Stricter origin requirements from the July review would raise costs across BC’s manufacturing corridor. American companies that contract with maquiladoras would absorb those costs. Consumers on both sides of the border would eventually feel the impact.
The U.S. International Trade Commission is investigating the economic impact of the automotive rules of origin. A report is due later this year. The Federal Register notice, published February 23, asks whether the current rules still fit recent shifts in technology and supply chains, including the rapid growth of electric vehicle production.
What the USMCA Review Decides on July 1
The USMCA includes a mandatory joint review every six years. The first one lands on July 1, 2026. All three countries must decide whether to extend the agreement for another 16 years or let it continue year-to-year toward its 2036 expiration.
A full renegotiation is unlikely but not impossible. Mexico has publicly ruled out backing a complete rewrite. But the U.S. midterm elections in November 2026 add political pressure. The Trump administration’s broader tariff campaign has already strained relations with both trading partners.
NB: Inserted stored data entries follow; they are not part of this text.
Lemma parts_from_snoc part r :
  (∀ c, r !! 0%nat = Some c → c = chr "/") → parts_from part r = emit part (parts r).
Proof.
  destruct r as [|c r]; intros Hc; [done|]. simpl. by rewrite !decide_True by (by apply Hc).
Qed.

(** The next part, or an assertion that fails when it has more than 256
    characters. *)
Lemma wpx_part idx (Q : Z * list Z → S → Prop) R σ :
  0 ≤ idx ≤ Z.of_nat (List.length s) → next_char s idx ≠ chr "/" → next_char s idx ≠ 0 →
  (∀ idx' part, idx < idx' ≤ Z.of_nat (List.length s) → parts (rest s idx) = part :: parts (rest s idx') →
     (List.length part ≤ 256)%nat → (0 ∉ part) → Q (idx', part) σ) →
  (∀ part ps, parts (rest s idx) = part :: ps → (256 < List.length part)%nat → R σ) →
  wpx (iter (Datatypes.S (List.length p)) (part_body p) (idx, [])) Q R σ.
Proof.
  intros Hi Hc Hc0 HQ HR.
  apply (wpx_iter R (λ '(j, part) σ', σ' = σ ∧ idx ≤ j ≤ Z.of_nat (List.length s) ∧ (j = idx ↔ part = []) ∧
                      parts_from part (rest s j) = parts (rest s idx) ∧ (List.length part ≤ 256)%nat ∧ (0 ∉ part))
                    (λ '(j, _) _, Z.to_nat (Z.of_nat (List.length s) - j))).
  - intros [j part] σ' (-> & Hj & Hne & Hparts & Hpl & H0). unfold part_body. apply wpx_bind.
    apply wp_wpx. eapply wp_path_char; [done|lia|].
    destruct (decide (next_char s j = 0 ∨ next_char s j = chr "/")) as [E|E].
    + apply wpx_ret. assert (Hij : j ≠ idx) by (intros ->; tauto).
      assert (Hpart : part ≠ []) by tauto. apply HQ; [lia| |done|done].
      rewrite <-Hparts, parts_from_snoc; [by destruct part|]. intros c Hc'.
      unfold next_char in E. rewrite Hc' in E. simpl in E. destruct E as [->|]; [|done].
      exfalso. destruct Hp as [Hs0 _]. apply Hs0. unfold rest in Hc'. rewrite lookup_drop in Hc'.
      by eapply list_elem_of_lookup_2.
    + unfold next_char in *. destruct (rest s j) as [|c r] eqn:Er; simpl in *; [tauto|].
      destruct (rest_cons s j _ r ltac:(lia) Er) as [Er' El]. apply lookup_lt_Some in El.
      rewrite decide_False in Hparts by tauto.
      apply wpx_bind. unfold assert. destruct (decide _) as [Hlt|Hge].
      * apply wpx_ret, wpx_ret. unfold int_max in Hlen. rewrite u32_small by lia. split; [|lia].
        rewrite Er'. split_and!; try done; try lia.
        -- split; [lia|]. by destruct part.
        -- rewrite length_app. simpl. lia.
        -- rewrite not_elem_of_app, not_elem_of_cons. split; [done|]. split; [|apply not_elem_of_nil]. intros <-. tauto.
      * (* the part is already 256 long, and another character follows *)
        assert (Hfrom : ∀ r part', (part' ≠ []) → ∃ q ps, parts_from part' r = q :: ps ∧ (List.length part' ≤ List.length q)%nat).
        { clear. induction r as [|c r IH]; intros part' Hn; simpl.
          - exists part', []. by destruct part'.
          - destruct (decide _); [exists part'; eexists; by destruct part'|].
            destruct (IH (part' ++ [c])) as (q & ps & E & Hl); [by destruct part'|].
            exists q, ps. split; [done|]. rewrite length_app in Hl. simpl in Hl. lia. }
        destruct (Hfrom r (part ++ [c])) as (q & ps & E' & Hl); [by destruct part|].
        eapply (HR q ps); [by rewrite <-Hparts|]. rewrite length_app in Hl. simpl in Hl. lia.
  - split_and!; try done; try lia; [simpl; lia|apply not_elem_of_nil].
  - apply points_to_length in Hp. lia.
Qed.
For BC’s business community, the best outcome is a clean extension with minor adjustments. The worst outcome is prolonged uncertainty. That freezes investment decisions and sends new manufacturing projects to countries with more predictable trade environments.
The USMCA review process will intensify over the next four months, with Baja California’s manufacturing sector watching every signal from Washington and Mexico City. BDN will continue to cover the impact on the region’s cross-border economy as details emerge.